Whoever wrote this about Ecam for Longtype’s promotional literature didn’t do it justice:
Inspired by the sans serif typefaces of the late nineteenth century, Ecam manages to create a very efficient system, while avoiding dated references…
The best thing about Ecam is that it doesn’t reference “real” typefaces at all, but looks like one of those apocryphal faces produced by engineers for a specific medium or purpose. Those faces were never designed for printing, but for inscriptions, labels, signs. Ecam looks like it came off a router: straight sides, blunt corners, and even strokes. If anything, it takes cues from monospace and typewriter faces.

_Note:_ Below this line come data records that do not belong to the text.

(** The request line stage: on a complete first line, either the malformed
    line error or the header loop on what follows. *)
Lemma parseRequest_line reader conn l rest e :
  isLine l ->
  parseRequest reader conn (mkBufReader (l +:+ String LF rest) e) =
  let parts := Split (TrimSpace l) SP in
  if (length parts <? 3)%nat
  then (inr (Errorf "malformed request line"), mkBufReader rest e)
  else match readHeaders (mkBufReader rest e) ∅ with
       | (inr err, r2) => (inr err, r2)
       | (inl headers, r2) =>
           (inl (mkRequest (nth 0 parts "") (nth 1 parts "") headers conn reader), r2)
       end.
Proof.
  intros Hl. unfold parseRequest. rewrite ReadString_line by exact Hl.
  cbv zeta. rewrite TrimSpace_app_LF. reflexivity.
Qed.

Lemma Split_three method uri tail :
  hasByte SP method = false -> hasByte SP uri = false ->
  exists more,
    Split (method +:+ String SP (uri +:+ String SP tail)) SP
    = method :: uri :: more /\ (1 <= length more)%nat.
Proof.
  intros Hm Hu. exists (Split tail SP).
  rewrite !Split_app by auto. split; [reflexivity|apply Split_length].
Qed.

(** A whole request on the wire: request line, header lines, blank line. *)
Lemma parseRequest_wire reader conn e reqline method uri tail block term rest :
  isLine reqline ->
  TrimSpace reqline = method +:+ String SP (uri +:+ String SP tail) ->
  hasByte SP method = false -> hasByte SP uri = false ->
  Forall (fun l => isLine l /\ ~ isBlank l) block ->
  isLine term -> isBlank term ->
  parseRequest reader conn
    (mkBufReader (wire (reqline :: block ++ [term]) +:+ rest) e)
  = (inl (mkRequest method uri (spec_headers block) conn reader),
     mkBufReader rest e).
Proof.
  intros Hl Ht Hm Hu Hb Hterm Hblank.
  cbn [wire]. rewrite sapp_assoc, sapp_cons.
  rewrite parseRequest_line by exact Hl. cbv zeta.
  rewrite Ht. destruct (Split_three method uri tail Hm Hu) as (more & -> & Hlen).
  replace (length (method :: uri :: more) <? 3)%nat with false
    by (symmetry; apply Nat.ltb_ge; simpl; lia).
  rewrite readHeaders_block by assumption. reflexivity.
Qed.

(** What the header loop consumed when it succeeded. *)
Lemma readHeaders_inv (r r' : BufReader) (h hs : gmap string string) :
  readHeaders r h = (inl hs, r') ->
  exists block term,
    pending r = wire (block ++ [term]) +:+ pending r' /\
    rerr r' = rerr r /\
    Forall (fun l => isLine l /\ ~ isBlank l) block /\
    isLine term /\ isBlank term /\
    hs = foldl spec_header_line h block.
Proof.
  remember (String.length (pending r)) as n eqn:En.
  revert r h En. induction n as [n IH] using lt_wf_ind. intros [s e] h ->.
  simpl. destruct (Cut s LF) as [[l rest]|] eqn:E.
  - apply Cut_Some in E as [-> Hl]. rewrite readHeaders_line by exact Hl.
    destruct (decide _) as [Hb|Hb].
    + intros [= <- <-]. exists [], l. simpl.
      rewrite sapp_assoc, sapp_cons, sapp_nil_l. auto 10.
    + intros H. eapply IH in H as (block & term & Hp & He & HF & Ht & Hbl & ->);
        [| |reflexivity].
      * exists (l :: block), term. simpl in *. rewrite Hp.
        rewrite !sapp_assoc, sapp_cons. split; [reflexivity|].
        repeat split; auto.
      * simpl. rewrite sapp_length. simpl. lia.
  - rewrite readHeaders_eq, ReadString_end by (apply Cut_None_inv, E).
    discriminate.
Qed.

(** What [parseRequest] consumed when it succeeded. *)
Lemma parseRequest_inv reader conn (r r' : BufReader) (req : Request NetConn) :
  parseRequest reader conn r = (inl req, r') ->
  exists reqline block term,
    pending r = wire (reqline :: block ++ [term]) +:+ pending r' /\
    rerr r' = rerr r /\
    isLine reqline /\
    Forall (fun l => isLine l /\ ~ isBlank l) block /\
    isLine term /\ isBlank term /\
    (3 <= length (Split (TrimSpace reqline) SP))%nat /\
    req = mkRequest (nth 0 (Split (TrimSpace reqline) SP) "")
                    (nth 1 (Split (TrimSpace reqline) SP) "")
                    (spec_headers block) conn reader.
Proof.
  destruct r as [s e]. destruct (Cut s LF) as [[l rest]|] eqn:E.
  - apply Cut_Some in E as [-> Hl]. rewrite parseRequest_line by exact Hl.
    cbv zeta. destruct (_ <? _)%nat eqn:Hlen; [discriminate|].
    apply Nat.ltb_ge in Hlen.
    destruct (readHeaders _ _) as [[hs|err] r2] eqn:Hh; [|discriminate].
    intros [= <- <-].
    apply readHeaders_inv in Hh as (block & term & Hp & He & HF & Ht & Hbl & ->).
    exists l, block, term. simpl in *. rewrite Hp, sapp_assoc, sapp_cons.
    auto 10.
  - unfold parseRequest. rewrite ReadString_end by (apply Cut_None_inv, E).
    discriminate.
Qed.

(** * handleConnection *)

Lemma readLoop_eq reader conn (r : BufReader) :
  readLoop reader conn r =
  match parseRequest reader conn r with
  | (inr err, _) => []
  | (inl req, r') => EvEnqueue req :: readLoop reader conn r'
  end.
Proof.
  rewrite readLoop_equation_1. unfold inspect.
  cut (forall x (H : parseRequest reader conn r = x),
    readLoop_unfold_clause_1 NetConn reader conn r (x ↾ H) =
    match x with
    | (inr err, _) => []
    | (inl req, r') => EvEnqueue req :: readLoop reader conn r'
    end).
  { intros H. apply H. }
  intros [[req|err] r'] H; simpl; [reflexivity|].
  destruct (decide _); reflexivity.
Qed.

(** The connection reader sends requests, then closes the connection, and
    does nothing else. *)
Lemma handleConnection_trace {Σ : Type} (s : Server NetConn Σ) conn reader incoming e :
  exists reqs,
    handleConnection s conn reader incoming e = map EvEnqueue reqs ++ [EvClose conn].
Proof.
  unfold handleConnection. generalize (bufio_NewReader incoming e). intros r.
  remember (String.length (pending r)) as n eqn:En.
  revert r En. induction n as [n IH] using lt_wf_ind. intros r ->.
  rewrite readLoop_eq.
  destruct (parseRequest reader conn r) as [[req|err] r'] eqn:E.
  - apply parseRequest_length in E.
    destruct (IH _ E r' eq_refl) as [reqs Hr].
    exists (req :: reqs). simpl. rewrite Hr. reflexivity.
  - exists []. reflexivity.
Qed.

(** The connection reader never writes to the log. *)
Lemma handleConnection_logs_nothing {Σ : Type} (s : Server NetConn Σ) conn reader
  incoming e (msg : string) :
  EvLog msg ∉ handleConnection s conn reader incoming e.
Proof.
  destruct (handleConnection_trace s conn reader incoming e) as [reqs ->].
  intros [H|H]%elem_of_app.
  - apply list_elem_of_fmap in H as (req & Heq & _). discriminate.
  - apply list_elem_of_singleton in H. discriminate.
Qed.

(** A first line with fewer than 3 tokens: the parser fails, the loop of the
    connection reader ends at once. *)
Lemma parseRequest_malformed reader conn e (l rest : string) :
  isLine l ->
  (length (Split (TrimSpace l) SP) < 3)%nat ->
  parseRequest reader conn (mkBufReader (l +:+ String LF rest) e)
  = (inr (Errorf "malformed request line"), mkBufReader rest e).
Proof.
  intros Hl Hn. rewrite parseRequest_line by exact Hl. cbv zeta.
  apply Nat.ltb_lt in Hn. rewrite Hn. reflexivity.
Qed.

Lemma handleConnection_first_error {Σ : Type} (s : Server NetConn Σ) conn reader
  incoming e err r' :
  parseRequest reader conn (bufio_NewReader incoming e) = (inr err, r') ->
  handleConnection s conn reader incoming e = [EvClose conn].
Proof.
  intros Hp. unfold handleConnection. rewrite readLoop_eq, Hp. reflexivity.
Qed.

End Parser.

(** * Header lines [name:value] *)

Lemma header_line_isLine name value :
  isLine name -> isLine value -> isLine (header_line (name, value)).
Proof.
  unfold isLine, header_line. simpl. intros Hn Hv.
  rewrite hasByte_app, hasByte_cons, Hn, Hv. reflexivity.
Qed.

Lemma header_line_not_blank name value : ~ isBlank (header_line (name, value)).
Proof.
  unfold isBlank, header_line. simpl. rewrite TrimSpace_header.
  destruct (TrimLeftSpace name); discriminate.
Qed.

Lemma spec_header_line_pair h name value :
  hasByte COLON name = false ->
  spec_header_line h (header_line (name, value))
  = <[TrimSpace name := TrimSpace value]> h.
Proof.
  intros Hn. unfold spec_header_line, header_line. simpl.
  rewrite Cut_app by exact Hn. reflexivity.
Qed.

Lemma spec_header_line_no_colon h l :
  hasByte COLON l = false -> spec_header_line h l = h.
Proof. intros H. unfold spec_header_line. rewrite Cut_None by exact H. reflexivity. Qed.

(** Last write wins. *)
Lemma foldl_spec_header_line_keep (post : list (string * string)) h k :
  Forall (fun nv => hasByte COLON nv.1 = false /\ TrimSpace nv.1 <> k) post ->
  foldl spec_header_line h (map header_line post) !! k = h !! k.
Proof.
  intros H. revert h. induction H as [|[n v] post [Hc Hne] _ IH]; intros h;
    [reflexivity|].
  simpl. rewrite IH, spec_header_line_pair by exact Hc.
  apply lookup_insert_ne. exact Hne.
Qed.

(** * The job queue *)

(** Sends go through, in order and without loss, as long as the buffer has
    room. *)
Lemma pool_enqueue_all_fits {NetConn : Type} (C : nat)
  (ws : list (option (Request NetConn))) (done todo : list (Request NetConn)) :
  (length done + length todo <= C)%nat ->
  pool_enqueue_all todo (mkPool (mkChan C done) ws)
  = Some (mkPool (mkChan C (done ++ todo)) ws).
Proof.
  revert done. induction todo as [|x todo IH]; intros done Hlen; simpl.
  - rewrite app_nil_r. reflexivity.
  - simpl in Hlen. unfold pool_enqueue, chan_send. simpl.
    replace (length done <? C)%nat with true by (symmetry; apply Nat.ltb_lt; lia).
    rewrite IH by (rewrite length_app; simpl; lia).
    rewrite <- app_assoc. reflexivity.
Qed.

(** A send on a full buffer has to wait, whatever the workers do. *)
Lemma pool_enqueue_full {NetConn : Type} (C : nat)
  (ws : list (option (Request NetConn))) (buf : list (Request NetConn))
  (req : Request NetConn) :
  (C <= length buf)%nat ->
  pool_enqueue req (mkPool (mkChan C buf) ws) = None.
Proof.
  intros H. unfold pool_enqueue, chan_send. simpl.
  replace (length buf <? C)%nat with false by (symmetry; apply Nat.ltb_ge; lia).
  reflexivity.
Qed.

Section Claims.
Context {NetConn : Type}.
Implicit Types (reader : addr) (conn : NetConn) (e : error).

The surprising thing for me is that in spite of all these industrial parameters, it ends up looking cheerful. That cheerfulness is supported by the fact that the designers added swash characters of the sort that normally come with scripts or traditional Caslonesque types. Tongue-in-cheek, unacademic, and fresh.
All this doesn’t mean that the designers are naive. Au contraire (they are French) — Ecam is well drawn with good weights and very legible in small sizes, in spite of it being fairly narrow. I didn’t think I could use another typeface from the vernacular realm, but it has just the right amount of usefulness and novelty to make it attractive.
My own ITC Officina also has those blunt corners and shows its Letter Gothic influence (which is as close to the vernacular as I dared go), but seems a little dull and Teutonic in comparison.